* [Saved data entries]

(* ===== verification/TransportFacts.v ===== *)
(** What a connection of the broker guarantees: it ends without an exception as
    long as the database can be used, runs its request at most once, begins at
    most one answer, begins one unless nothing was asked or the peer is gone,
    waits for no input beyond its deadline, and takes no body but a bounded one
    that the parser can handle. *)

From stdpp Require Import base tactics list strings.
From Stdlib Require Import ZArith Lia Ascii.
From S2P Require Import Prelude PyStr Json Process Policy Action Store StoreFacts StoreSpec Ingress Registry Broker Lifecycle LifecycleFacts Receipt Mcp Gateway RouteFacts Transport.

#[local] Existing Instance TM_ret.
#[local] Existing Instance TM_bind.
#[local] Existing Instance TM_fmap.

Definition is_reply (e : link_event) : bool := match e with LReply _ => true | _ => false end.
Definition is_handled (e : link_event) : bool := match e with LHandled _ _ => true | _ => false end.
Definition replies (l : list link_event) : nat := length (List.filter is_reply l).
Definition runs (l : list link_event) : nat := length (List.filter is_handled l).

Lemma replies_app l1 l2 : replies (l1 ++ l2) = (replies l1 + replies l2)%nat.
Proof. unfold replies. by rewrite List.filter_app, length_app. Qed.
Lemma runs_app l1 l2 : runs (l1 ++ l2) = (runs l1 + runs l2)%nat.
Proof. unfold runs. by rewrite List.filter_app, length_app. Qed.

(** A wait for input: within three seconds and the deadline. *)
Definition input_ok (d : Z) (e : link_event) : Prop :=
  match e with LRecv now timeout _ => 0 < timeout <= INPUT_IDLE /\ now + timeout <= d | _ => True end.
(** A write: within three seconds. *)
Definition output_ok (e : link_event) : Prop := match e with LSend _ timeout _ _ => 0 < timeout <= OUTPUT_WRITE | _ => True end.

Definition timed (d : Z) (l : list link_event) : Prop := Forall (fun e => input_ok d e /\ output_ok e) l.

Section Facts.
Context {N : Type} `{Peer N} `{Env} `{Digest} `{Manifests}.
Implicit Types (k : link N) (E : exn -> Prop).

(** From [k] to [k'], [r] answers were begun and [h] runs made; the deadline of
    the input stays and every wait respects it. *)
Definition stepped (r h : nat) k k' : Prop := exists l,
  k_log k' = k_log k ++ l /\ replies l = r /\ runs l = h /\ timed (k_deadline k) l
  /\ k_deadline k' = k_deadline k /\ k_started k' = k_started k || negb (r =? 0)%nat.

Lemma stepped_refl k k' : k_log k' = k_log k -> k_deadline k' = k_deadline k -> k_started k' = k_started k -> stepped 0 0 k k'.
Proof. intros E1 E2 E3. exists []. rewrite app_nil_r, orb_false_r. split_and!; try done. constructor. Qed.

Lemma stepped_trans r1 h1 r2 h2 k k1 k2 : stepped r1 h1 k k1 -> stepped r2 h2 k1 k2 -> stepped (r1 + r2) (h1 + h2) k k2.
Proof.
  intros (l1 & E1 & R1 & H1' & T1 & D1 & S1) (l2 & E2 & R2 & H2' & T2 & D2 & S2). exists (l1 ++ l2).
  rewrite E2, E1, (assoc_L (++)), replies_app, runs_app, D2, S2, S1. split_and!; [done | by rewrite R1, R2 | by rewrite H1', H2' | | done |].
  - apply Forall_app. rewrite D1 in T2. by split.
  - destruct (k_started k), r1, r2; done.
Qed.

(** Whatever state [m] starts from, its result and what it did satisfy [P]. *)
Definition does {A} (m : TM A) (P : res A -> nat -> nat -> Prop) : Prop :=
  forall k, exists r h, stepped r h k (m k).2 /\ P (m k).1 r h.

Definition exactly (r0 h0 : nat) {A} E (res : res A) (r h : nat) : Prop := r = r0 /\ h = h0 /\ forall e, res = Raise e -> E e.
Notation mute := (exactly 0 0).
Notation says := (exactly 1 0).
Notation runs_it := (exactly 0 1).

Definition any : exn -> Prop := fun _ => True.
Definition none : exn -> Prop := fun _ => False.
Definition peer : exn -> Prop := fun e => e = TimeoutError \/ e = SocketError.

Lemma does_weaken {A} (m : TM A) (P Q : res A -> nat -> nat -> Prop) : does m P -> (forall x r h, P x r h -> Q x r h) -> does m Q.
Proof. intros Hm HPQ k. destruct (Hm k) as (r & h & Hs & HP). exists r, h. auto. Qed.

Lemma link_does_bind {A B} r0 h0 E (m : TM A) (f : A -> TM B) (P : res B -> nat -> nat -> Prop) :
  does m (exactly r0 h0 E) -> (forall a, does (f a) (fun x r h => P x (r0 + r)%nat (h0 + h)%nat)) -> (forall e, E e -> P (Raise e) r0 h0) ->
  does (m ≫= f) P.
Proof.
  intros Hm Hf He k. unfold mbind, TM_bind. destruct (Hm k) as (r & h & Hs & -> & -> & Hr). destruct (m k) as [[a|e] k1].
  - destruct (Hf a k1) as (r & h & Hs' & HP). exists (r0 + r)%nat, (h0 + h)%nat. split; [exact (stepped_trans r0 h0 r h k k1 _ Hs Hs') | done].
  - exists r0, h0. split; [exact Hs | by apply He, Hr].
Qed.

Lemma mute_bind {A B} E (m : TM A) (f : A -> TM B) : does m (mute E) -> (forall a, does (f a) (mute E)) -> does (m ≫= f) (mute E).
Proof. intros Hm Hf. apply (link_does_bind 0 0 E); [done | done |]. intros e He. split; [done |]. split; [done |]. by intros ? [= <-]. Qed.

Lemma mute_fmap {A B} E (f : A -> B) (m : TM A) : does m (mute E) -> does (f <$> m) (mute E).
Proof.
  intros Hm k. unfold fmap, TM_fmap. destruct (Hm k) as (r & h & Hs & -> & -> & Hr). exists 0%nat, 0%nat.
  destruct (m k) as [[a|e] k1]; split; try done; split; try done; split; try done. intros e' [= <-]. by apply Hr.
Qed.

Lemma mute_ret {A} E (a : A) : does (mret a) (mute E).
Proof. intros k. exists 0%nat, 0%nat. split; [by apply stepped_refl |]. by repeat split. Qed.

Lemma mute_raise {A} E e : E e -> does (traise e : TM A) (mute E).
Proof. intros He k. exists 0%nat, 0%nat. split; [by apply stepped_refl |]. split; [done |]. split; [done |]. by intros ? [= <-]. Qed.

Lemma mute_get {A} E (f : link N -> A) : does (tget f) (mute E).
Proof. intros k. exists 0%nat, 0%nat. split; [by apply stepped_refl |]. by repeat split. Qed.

--

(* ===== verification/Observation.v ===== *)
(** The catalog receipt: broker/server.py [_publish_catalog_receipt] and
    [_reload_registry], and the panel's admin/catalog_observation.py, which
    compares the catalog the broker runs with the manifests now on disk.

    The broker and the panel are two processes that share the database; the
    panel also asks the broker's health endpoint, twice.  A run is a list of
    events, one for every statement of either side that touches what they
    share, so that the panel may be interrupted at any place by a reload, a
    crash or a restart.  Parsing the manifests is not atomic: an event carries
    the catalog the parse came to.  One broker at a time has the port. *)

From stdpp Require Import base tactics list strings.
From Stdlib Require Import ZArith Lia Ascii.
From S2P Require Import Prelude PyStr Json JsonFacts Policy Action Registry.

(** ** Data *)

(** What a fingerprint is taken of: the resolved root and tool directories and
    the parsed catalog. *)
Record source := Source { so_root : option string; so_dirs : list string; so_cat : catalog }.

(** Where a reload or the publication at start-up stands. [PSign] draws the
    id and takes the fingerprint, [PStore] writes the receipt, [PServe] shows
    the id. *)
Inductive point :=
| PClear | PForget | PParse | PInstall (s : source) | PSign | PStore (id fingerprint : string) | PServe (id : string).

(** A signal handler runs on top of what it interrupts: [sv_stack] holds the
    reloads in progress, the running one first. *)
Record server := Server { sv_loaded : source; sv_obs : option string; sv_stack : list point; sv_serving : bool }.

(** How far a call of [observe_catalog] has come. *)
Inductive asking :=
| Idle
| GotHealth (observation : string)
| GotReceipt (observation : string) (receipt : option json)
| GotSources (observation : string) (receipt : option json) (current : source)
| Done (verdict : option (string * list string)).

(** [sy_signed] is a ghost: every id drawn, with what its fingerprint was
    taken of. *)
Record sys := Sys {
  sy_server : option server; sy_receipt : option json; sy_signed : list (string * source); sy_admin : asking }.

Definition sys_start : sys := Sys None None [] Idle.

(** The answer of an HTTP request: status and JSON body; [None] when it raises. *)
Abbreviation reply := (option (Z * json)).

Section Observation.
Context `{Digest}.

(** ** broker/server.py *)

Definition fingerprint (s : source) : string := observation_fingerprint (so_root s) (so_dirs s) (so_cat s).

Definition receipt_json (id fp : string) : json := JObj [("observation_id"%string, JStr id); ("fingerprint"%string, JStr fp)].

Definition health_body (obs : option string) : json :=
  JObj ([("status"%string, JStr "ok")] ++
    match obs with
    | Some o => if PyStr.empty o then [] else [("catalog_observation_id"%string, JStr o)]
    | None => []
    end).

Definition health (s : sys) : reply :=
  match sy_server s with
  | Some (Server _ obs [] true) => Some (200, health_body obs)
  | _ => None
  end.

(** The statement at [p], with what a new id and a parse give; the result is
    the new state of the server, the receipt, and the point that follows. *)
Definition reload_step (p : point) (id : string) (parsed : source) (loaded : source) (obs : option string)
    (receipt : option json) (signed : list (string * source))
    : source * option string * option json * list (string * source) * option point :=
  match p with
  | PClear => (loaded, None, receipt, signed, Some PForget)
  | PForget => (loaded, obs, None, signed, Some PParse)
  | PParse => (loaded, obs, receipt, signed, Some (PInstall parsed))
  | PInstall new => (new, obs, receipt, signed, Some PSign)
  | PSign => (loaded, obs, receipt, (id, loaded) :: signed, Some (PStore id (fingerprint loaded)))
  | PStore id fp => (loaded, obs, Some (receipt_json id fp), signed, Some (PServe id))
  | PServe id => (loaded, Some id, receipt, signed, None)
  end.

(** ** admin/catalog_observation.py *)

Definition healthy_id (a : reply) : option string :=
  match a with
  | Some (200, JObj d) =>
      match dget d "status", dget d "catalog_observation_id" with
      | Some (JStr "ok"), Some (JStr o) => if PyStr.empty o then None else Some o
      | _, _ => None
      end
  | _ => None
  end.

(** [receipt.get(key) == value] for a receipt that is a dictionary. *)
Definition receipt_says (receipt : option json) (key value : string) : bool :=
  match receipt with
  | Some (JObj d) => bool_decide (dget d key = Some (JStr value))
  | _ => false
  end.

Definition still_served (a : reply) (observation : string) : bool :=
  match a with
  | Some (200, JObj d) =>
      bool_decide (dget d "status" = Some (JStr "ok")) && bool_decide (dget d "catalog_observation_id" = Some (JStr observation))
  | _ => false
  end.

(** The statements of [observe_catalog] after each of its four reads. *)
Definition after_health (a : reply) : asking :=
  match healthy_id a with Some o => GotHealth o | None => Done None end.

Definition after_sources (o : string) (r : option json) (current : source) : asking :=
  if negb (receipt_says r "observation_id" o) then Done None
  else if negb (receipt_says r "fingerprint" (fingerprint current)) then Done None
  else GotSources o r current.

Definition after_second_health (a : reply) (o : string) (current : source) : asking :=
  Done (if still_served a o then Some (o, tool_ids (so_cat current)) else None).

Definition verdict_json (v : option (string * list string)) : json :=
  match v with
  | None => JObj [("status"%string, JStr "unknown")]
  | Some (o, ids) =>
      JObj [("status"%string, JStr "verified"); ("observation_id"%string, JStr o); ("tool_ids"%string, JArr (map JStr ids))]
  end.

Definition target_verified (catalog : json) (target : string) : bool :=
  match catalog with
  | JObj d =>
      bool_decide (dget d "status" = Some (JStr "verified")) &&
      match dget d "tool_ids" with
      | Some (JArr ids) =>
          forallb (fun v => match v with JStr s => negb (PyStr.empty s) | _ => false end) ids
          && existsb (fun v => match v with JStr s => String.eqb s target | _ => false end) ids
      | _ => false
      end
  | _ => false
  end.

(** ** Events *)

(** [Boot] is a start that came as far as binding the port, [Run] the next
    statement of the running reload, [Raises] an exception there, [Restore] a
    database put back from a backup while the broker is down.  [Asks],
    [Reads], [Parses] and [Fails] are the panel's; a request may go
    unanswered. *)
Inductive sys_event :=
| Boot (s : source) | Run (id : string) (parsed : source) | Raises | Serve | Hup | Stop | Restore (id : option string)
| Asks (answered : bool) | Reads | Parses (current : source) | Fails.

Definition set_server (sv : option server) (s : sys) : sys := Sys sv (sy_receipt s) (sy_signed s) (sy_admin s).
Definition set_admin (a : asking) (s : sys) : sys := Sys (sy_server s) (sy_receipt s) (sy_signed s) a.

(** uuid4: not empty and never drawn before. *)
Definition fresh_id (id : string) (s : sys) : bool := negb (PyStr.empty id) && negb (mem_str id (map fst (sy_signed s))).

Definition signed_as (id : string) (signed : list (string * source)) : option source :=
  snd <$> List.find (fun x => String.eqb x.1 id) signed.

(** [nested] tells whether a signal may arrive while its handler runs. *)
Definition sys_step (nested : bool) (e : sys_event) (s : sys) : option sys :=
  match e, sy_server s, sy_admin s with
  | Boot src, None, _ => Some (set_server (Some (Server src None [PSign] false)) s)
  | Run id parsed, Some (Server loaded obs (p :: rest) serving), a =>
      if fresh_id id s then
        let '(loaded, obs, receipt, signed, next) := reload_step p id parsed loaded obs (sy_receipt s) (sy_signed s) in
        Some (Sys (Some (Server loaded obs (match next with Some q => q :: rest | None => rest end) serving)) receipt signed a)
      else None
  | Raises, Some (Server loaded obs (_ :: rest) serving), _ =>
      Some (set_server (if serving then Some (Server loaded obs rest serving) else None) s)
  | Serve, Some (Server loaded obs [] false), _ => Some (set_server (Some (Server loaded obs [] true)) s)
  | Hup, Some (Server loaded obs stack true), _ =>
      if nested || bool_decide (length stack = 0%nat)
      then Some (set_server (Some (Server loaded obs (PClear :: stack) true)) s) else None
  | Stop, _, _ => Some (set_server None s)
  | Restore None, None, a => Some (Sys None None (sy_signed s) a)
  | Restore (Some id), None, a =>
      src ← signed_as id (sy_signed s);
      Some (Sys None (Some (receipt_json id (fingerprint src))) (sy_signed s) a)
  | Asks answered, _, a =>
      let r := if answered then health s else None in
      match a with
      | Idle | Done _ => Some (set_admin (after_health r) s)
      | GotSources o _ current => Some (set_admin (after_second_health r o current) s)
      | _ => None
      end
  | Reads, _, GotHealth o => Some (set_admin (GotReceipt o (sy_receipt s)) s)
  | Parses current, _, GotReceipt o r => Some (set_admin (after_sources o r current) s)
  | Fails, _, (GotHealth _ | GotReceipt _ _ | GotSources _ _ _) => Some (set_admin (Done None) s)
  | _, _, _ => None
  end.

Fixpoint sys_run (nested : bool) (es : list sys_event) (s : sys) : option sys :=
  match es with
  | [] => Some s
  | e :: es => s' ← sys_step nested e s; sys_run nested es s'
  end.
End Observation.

* [What is expected] Once you find the line with "the new state" in the entries above, output it and each line after it up to and including the line with "signed, Some PSign)", and nothing else.

* [Result of this exercise]
    the new state of the server, the receipt, and the point that follows. *)
Definition reload_step (p : point) (id : string) (parsed : source) (loaded : source) (obs : option string)
    (receipt : option json) (signed : list (string * source))
    : source * option string * option json * list (string * source) * option point :=
  match p with
  | PClear => (loaded, None, receipt, signed, Some PForget)
  | PForget => (loaded, obs, None, signed, Some PParse)
  | PParse => (loaded, obs, receipt, signed, Some (PInstall parsed))
  | PInstall new => (new, obs, receipt, signed, Some PSign)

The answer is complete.